Items listed in a dataset:
= = =
(** *** The claims about the two strategies *)

(** C3.  Dedup invariant.  When the generic crawl returns, at the head of
    its loop after any number of turns, and after any number of iterations
    of the [for] loop that follows, no two of the collected URLs have the
    same normalized form.  The same holds for the fast path and for
    [_crawl_catalog_urls], when they return, at the head of the fast-path
    loop and inside its [for] loop, provided the product URLs joined from
    [base_url] have a network location. *)
Theorem collected_unique_under_normalization (fuel : nat) (start_url : str) :
  (forall s,
     crawl_generic fuel start_url = Some (Ret s) ->
     unique_under_normalization (collected s))
  /\ (forall n s,
        after_turns n (initial start_url) = Some s ->
        unique_under_normalization (collected s)
        /\ forall product_urls k c sn cnt,
             absorb (take k product_urls) (collected s) (seen_products s) 0
               = Ret (c, sn, cnt) ->
             unique_under_normalization c)
  /\ (product_urls_have_netloc ->
      (forall l,
         _crawl_shopify_catalog_urls fuel start_url = Some (Ret l) ->
         unique_under_normalization l)
      /\ (forall r,
            _crawl_catalog_urls fuel start_url = Some (Ret r) ->
            unique_under_normalization (urls r))
      /\ (forall n base c sn idx,
            shopify_head n base [] ∅ 1 = Some (c, sn, idx) ->
            unique_under_normalization c
            /\ forall products k c' sn',
                 absorb_handles (take k products) c sn = Ret (c', sn') ->
                 unique_under_normalization c')).
Proof.
  assert (Hgen : forall s,
             crawl_generic fuel start_url = Some (Ret s) ->
             unique_under_normalization (collected s)).
  { intros s Hrun. apply (dedup_inv_unique _ (seen_products s)).
    revert Hrun. unfold Crawl.crawl_generic.
    apply (crawl_loop_keeps
             (fun s => dedup_inv (collected s) (seen_products s))).
    - intros s0 current r Hinv _. by apply crawl_page_dedup.
    - apply dedup_inv_empty. }
  split; [exact Hgen |]. split.
  - intros n s Hrun.
    assert (Hinv : dedup_inv (collected s) (seen_products s)).
    { revert Hrun.
      apply (after_turns_keeps
               (fun s => dedup_inv (collected s) (seen_products s))).
      - intros s0 current r Hinv _. by apply crawl_page_dedup.
      - apply dedup_inv_empty. }
    split; [by eapply dedup_inv_unique |].
    intros product_urls k c sn cnt Hrun'.
    apply (dedup_inv_unique _ sn). by eapply absorb_dedup.
  - intros Hjoin. split; [intros l; by apply shopify_unique |]. split.
    + intros r Hrun. unfold Crawl._crawl_catalog_urls in Hrun.
      destruct (_crawl_shopify_catalog_urls fuel start_url)
        as [[[|u l]|]|] eqn:Hshop; try done.
      * destruct (crawl_generic fuel start_url) as [[s|]|] eqn:Hg; try done.
        injection Hrun as <-. by apply Hgen.
      * injection Hrun as <-. by apply (shopify_unique _ _ _ Hjoin Hshop).
    + intros n base c sn idx Hrun.
      destruct (shopify_head_keeps _ _ _ _ _ _ _ _ shopify_inv_empty Hrun)
        as [Hinv _].
      split; [by eapply shopify_inv_unique |].
      intros products k c' sn' Hrun'.
      apply (shopify_inv_unique _ sn'); [done |].
      by eapply absorb_handles_dedup.
Qed.
(** C10.  The test of [err] that follows the deferred close never fires:
    taking it out gives the same function (the same error, the same sinks,
    the same log lines) on every input; whenever the HTTP client gives a
    non-nil error the function returns it, at the first test; and no call
    writes the line of the second test to the log. *)
Theorem ExecuteRequest_recheck_redundant c req v vErr w :
  ExecuteRequest c req v vErr w = ExecuteRequest_without_recheck c req v vErr w
  /\ match (httpclient_Do (getHTTPClient c) req).2 with
     | Some e => returned (ExecuteRequest c req v vErr w) = Some e
     | None => True
     end
  /\ Forall (fun line => head line <> Some (LStr "Request failed: "))
            (drop (length (logged w)) (logged (after (ExecuteRequest c req v vErr w)))).
Proof.
  split; [|split].
  - unfold ExecuteRequest, ExecuteRequest_without_recheck.
    destruct (httpclient_Do (getHTTPClient c) req) as [res [e|]]; reflexivity.
  - destruct (httpclient_Do (getHTTPClient c) req) as [res [e|]] eqn:HDo; [|exact I].
    simpl. rewrite (ExecuteRequest_send_failed _ _ _ _ _ _ _ HDo). reflexivity.
  - apply ExecuteRequest_never_logs_request_failed.
Qed.

(** C5, as amended.  When the response has status 404 and its body has been
    read without an error, [ExecuteRequest] returns an error whose message
    is "invalid url"; the two sinks hold what they held, and the codecs have
    no part in the result: any two pairs of codecs give the same result. *)
Theorem ExecuteRequest_invalid_url c req v vErr w res resBody :
  httpclient_Do (getHTTPClient c) req = (res, None) ->
  http.StatusCode res = 404 ->
  ioutil.ReadAll (http.ResBody res) = (resBody, None) ->
  (exists e, returned (ExecuteRequest c req v vErr w) = Some e
             /\ Error e = "invalid url")
  /\ sink (ExecuteRequest c req v vErr w) = v
  /\ errorSink (ExecuteRequest c req v vErr w) = vErr
  /\ forall (JV JV' : JSON V) (JE JE' : JSON E),
       @ExecuteRequest _ V E JV JE c req v vErr w
       = @ExecuteRequest _ V E JV' JE' c req v vErr w.
Proof.
  intros HDo H404 HRead.
  split; [|split; [|split]].
  - exists (errors_New "invalid url"). split; [|reflexivity].
    rewrite (ExecuteRequest_returned _ _ _ _ _ _ _ HDo HRead).
    rewrite (bool_decide_eq_true_2 _ H404). reflexivity.
  - run_to_status HDo HRead.
    rewrite (bool_decide_eq_true_2 _ H404). reflexivity.
  - run_to_status HDo HRead.
    rewrite (bool_decide_eq_true_2 _ H404). reflexivity.
  - intros JV JV' JE JE'. run_to_status HDo HRead.
    rewrite (bool_decide_eq_true_2 _ H404). reflexivity.
Qed.

End Transport.

(** *** The transport on the fake *)

(** C2 at a response 200 whose body is no JSON document. *)
Lemma ExecuteRequest_pending_transaction_witness :
  returned (@ExecuteRequest (Fake.transport (Fake.response 200 Fake.pendingBody) None)
              _ _ Fake.CardToken_JSON Fake.RemoteError_JSON
              Fake.client Fake.request (Some Fake.emptyToken) (Some Fake.emptyError)
              Fake.world)
  = Some (errorString "pending transaction").
Proof.
  apply (@ExecuteRequest_pending_transaction
           (Fake.transport (Fake.response 200 Fake.pendingBody) None)
           _ _ Fake.CardToken_JSON Fake.RemoteError_JSON
           Fake.client Fake.request Fake.emptyToken (Some Fake.emptyError) Fake.world
           (Fake.response 200 Fake.pendingBody) Fake.pendingBody
           (foreignError "json: cannot unmarshal")).
  - reflexivity.
  - reflexivity.
  - reflexivity.
  - vm_compute. reflexivity.
Defined.

(** C5 as amended, at a response 404 with a body. *)
Lemma ExecuteRequest_invalid_url_witness :
  exists e,
    returned (@ExecuteRequest (Fake.transport (Fake.response 404 "Not Found") None)
                _ _ Fake.CardToken_JSON Fake.RemoteError_JSON
                Fake.client Fake.request (Some Fake.emptyToken) (Some Fake.emptyError)
                Fake.world) = Some e
    /\ Error e = "invalid url".
Proof.
  apply (@ExecuteRequest_invalid_url
           (Fake.transport (Fake.response 404 "Not Found") None)
           _ _ Fake.CardToken_JSON Fake.RemoteError_JSON
           Fake.client Fake.request (Some Fake.emptyToken) (Some Fake.emptyError)
           Fake.world (Fake.response 404 "Not Found") "Not Found").
  - reflexivity.
  - reflexivity.
  - reflexivity.
Defined.

(** C5 without the condition on the body does not hold: the response has
    status 404, its body breaks off while it is read, and [ExecuteRequest]
    returns the error of the read, whose message is not "invalid url". *)
Lemma ExecuteRequest_status_404_read_error :
  let res := Fake.brokenResponse 404 "Not Fo" in
  let r := @ExecuteRequest (Fake.transport res None)
             _ _ Fake.CardToken_JSON Fake.RemoteError_JSON
             Fake.client Fake.request (Some Fake.emptyToken) (Some Fake.emptyError)
             Fake.world in
  http.StatusCode res = 404
  /\ returned r = Some (foreignError "unexpected EOF")
  /\ ~ (exists e, returned r = Some e /\ Error e = "invalid url").
Proof.
  split; [reflexivity|]. split; [reflexivity|].
  intros [e [Hret Hmsg]]. vm_compute in Hret. inversion Hret; subst e.
  discriminate Hmsg.
Qed.

(** C1.  A response 400 whose body the success record refuses and the error
    record accepts: the body is decoded into the error sink, and
    [ExecuteRequest] returns nil. *)
Theorem ExecuteRequest_error_payload_at_400 :
  let r := @ExecuteRequest (Fake.transport (Fake.response 400 Fake.errorBody) None)
             _ _ Fake.CardToken_JSON Fake.RemoteError_JSON
             Fake.client Fake.request (Some Fake.emptyToken) (Some Fake.emptyError)
             Fake.world in
  (@json.Unmarshal _ Fake.CardToken_JSON Fake.errorBody Fake.emptyToken).2
    = Some (foreignError "json: cannot unmarshal")
  /\ errorSink r = Some {| Fake.errorCode := "E01"; Fake.errorDesc := "bad pan" |}
  /\ returned r = None.
Proof. vm_compute. repeat split. Qed.

(** ** Attaching headers *)

Section Headers.
Context `{Env}.

Lemma range_sets_header (kvs : list (string * string)) (req : http.Request) :
  foldl (fun req '(k, vv) =>
           {| http.Method := http.Method req;
              http.Url := http.Url req;
              http.Header := http.Header_Set k vv (http.Header req);
              http.Body := http.Body req |}) req kvs
  = {| http.Method := http.Method req;
       http.Url := http.Url req;
       http.Header := list_to_map (rev (stored <$> kvs)) ∪ http.Header req;
       http.Body := http.Body req |}.
Proof.
  revert req. induction kvs as [|[k vv] kvs IH]; intros req; simpl.
  - rewrite (left_id_L ∅ (∪)). by destruct req.
  - rewrite IH. simpl. f_equal.
    rewrite list_to_map_app. simpl. unfold http.Header_Set, stored. simpl.
    rewrite <- (assoc_L (∪)). f_equal.
    rewrite insert_empty. by rewrite <- insert_union_singleton_l.
Qed.

(** When no two keys of the map share a canonical spelling, the order of
    the visit does not show in the header. *)
Lemma range_order_irrelevant (headers : gmap string string) (kvs : list (string * string)) :
  map_to_list headers ≡ₚ kvs ->
  NoDup (stored <$> kvs).*1 ->
  list_to_map (rev (stored <$> range_order headers))
  = (list_to_map (stored <$> kvs) : gmap string (list string)).
Proof.
  intros Hperm Hnodup.
  apply list_to_map_proper.
  - by rewrite <- Permutation_rev, (range_order_perm headers), Hperm.
  - by rewrite <- Permutation_rev, (range_order_perm headers), Hperm.
Qed.
(** The rewards of a store after an [append] that carries them. *)
Lemma append_rewards_written (hp : Hparams) (index : list Z)
  (dict : list (string * tensor)) (st st' : GameStats) :
  append hp index dict st = Ok st' ->
  NoDup dict.*1 -> "rewards" ∈ dict.*1 ->
  exists idx elen vals,
    slots_of (length (episode_len st)) index = Ok idx /\
    mapM (fun i => episode_len st !! i) idx = Some elen /\
    length vals = length idx /\
    index_put2 (rewards st) idx elen vals = Some (rewards st').
Proof.
  intros H Hnd Hin.
  apply append_inv in H as (idx & elen & s1 & Hidx & Helen & Hfold & _ & Hst).
  exists idx, elen.
  apply list_elem_of_fmap in Hin as ([key value] & Hkey & Hin). simpl in Hkey. subst key.
  destruct (foldR_rewards hp idx elen _ _ _ Hfold Hnd) as [_ Hw].
  specialize (Hw _ Hin). unfold write2Q in Hw. destruct value; try done.
  destruct (expand (length idx) v) as [vals|] eqn:Hv; simpl in Hw; [|done].
  exists vals. split; [unfold slots_of; by rewrite Hidx|]. split; [done|].
  split; [by eapply expand_length|]. rewrite Hst. exact Hw.
Qed.

Lemma append_keeps_bounded (hp : Hparams) (index : list Z)
  (dict : list (string * tensor)) (st st' : GameStats) :
  Z.of_nat (max_episode_len hp) < 2 ^ 63 ->
  append hp index dict st = Ok st' ->
  NoDup dict.*1 -> "rewards" ∈ dict.*1 ->
  shape_ok hp st -> episode_len_bounded hp st -> episode_len_bounded hp st'.
Proof.
  intros HL H Hnd Hin Hshape Hb.
  destruct (append_rewards_written _ _ _ _ _ H Hnd Hin)
    as (idx & elen & vals & Hidx & Helen & Hlen & Hput).
  apply Forall_lookup. intros slot e' He'.
  rewrite (append_episode_len _ _ _ _ _ _ _ H Hidx) in He'.
  destruct (episode_len st !! slot) as [e|] eqn:He; simpl in He'; [|done].
  injection He' as <-.
  pose proof (Forall_lookup_1 _ _ _ _ Hb He) as Hbe. simpl in Hbe.
  destruct (bool_decide (slot ∈ idx)) eqn:Hd; [|done].
  apply bool_decide_eq_true in Hd. apply list_elem_of_lookup in Hd as [m Hm].
  assert (elen !! m = Some e) as Hem by (by rewrite (gather_lookup _ _ _ _ _ Helen Hm)).
  pose proof (index_put2_in_range _ _ _ _ _ _ _ _ Hput Hlen Hm Hem) as Hpos.
  apply shape_ok_inv in Hshape as (_ & Hrw & _).
  pose proof (rect2_row_pos _ _ _ _ _ Hrw Hpos).
  rewrite add64_small; lia.
Qed.
(** * Snowflake codec (src/index.ts): a shallow embedding and its properties

    The TypeScript class [Snowflake] packs a timestamp, a shard id and a
    process-wide sequence counter into one integer, rendered as a decimal
    string, and unpacks such strings again.  The embedding below follows
    the source line by line.  The parts of the JavaScript runtime the class
    calls ([BigInt], [Number], [parseInt], [String.prototype.substring],
    [Date], the remainder and addition of Numbers) are modelled in module
    [Js] after ECMA-262.

    Scope of the runtime model:
    - a String is a list of code units; only code units below 256 occur;
    - a Number is an integer-valued double, NaN or an infinity.  Integers
      are kept as [Z] and every operation that produces a Number rounds to
      the nearest double ([round_to_double], ties to even).  Numbers with
      a fractional part and the sign of zero are outside the model.  A
      statement over every [Num z] covers every integer-valued double;
    - a BigInt is a [Z]. *)

From Stdlib Require Import ZArith List Ascii String Bool Lia.
Import ListNotations.
Open Scope Z_scope.

(* ================================================================== *)
(** * The runtime *)
(* ================================================================== *)

Module Js.

(** ** Strings *)

Definition jsstring := list ascii.

Definition str (s : string) : jsstring := list_ascii_of_string s.

Definition code (c : ascii) : Z := Z.of_N (N_of_ascii c).

(** ** Completions: a call returns normally or throws *)

Inductive error := RangeError | SyntaxError.

Inductive completion (A : Type) : Type :=
| Normal (a : A)
| Throw (e : error).
Arguments Normal {A} a.
Arguments Throw {A} e.

Definition returns {A} (c : completion A) : bool :=
  match c with Normal _ => true | Throw _ => false end.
= = =
■ **DIRECTIONS**
Search the entries for the string "Hmsg". Copy every line that has it.

■ **SOLUTION FOR THIS PROBLEM**
  intros [e [Hret Hmsg]]. vm_compute in Hret. inversion Hret; subst e.
  discriminate Hmsg.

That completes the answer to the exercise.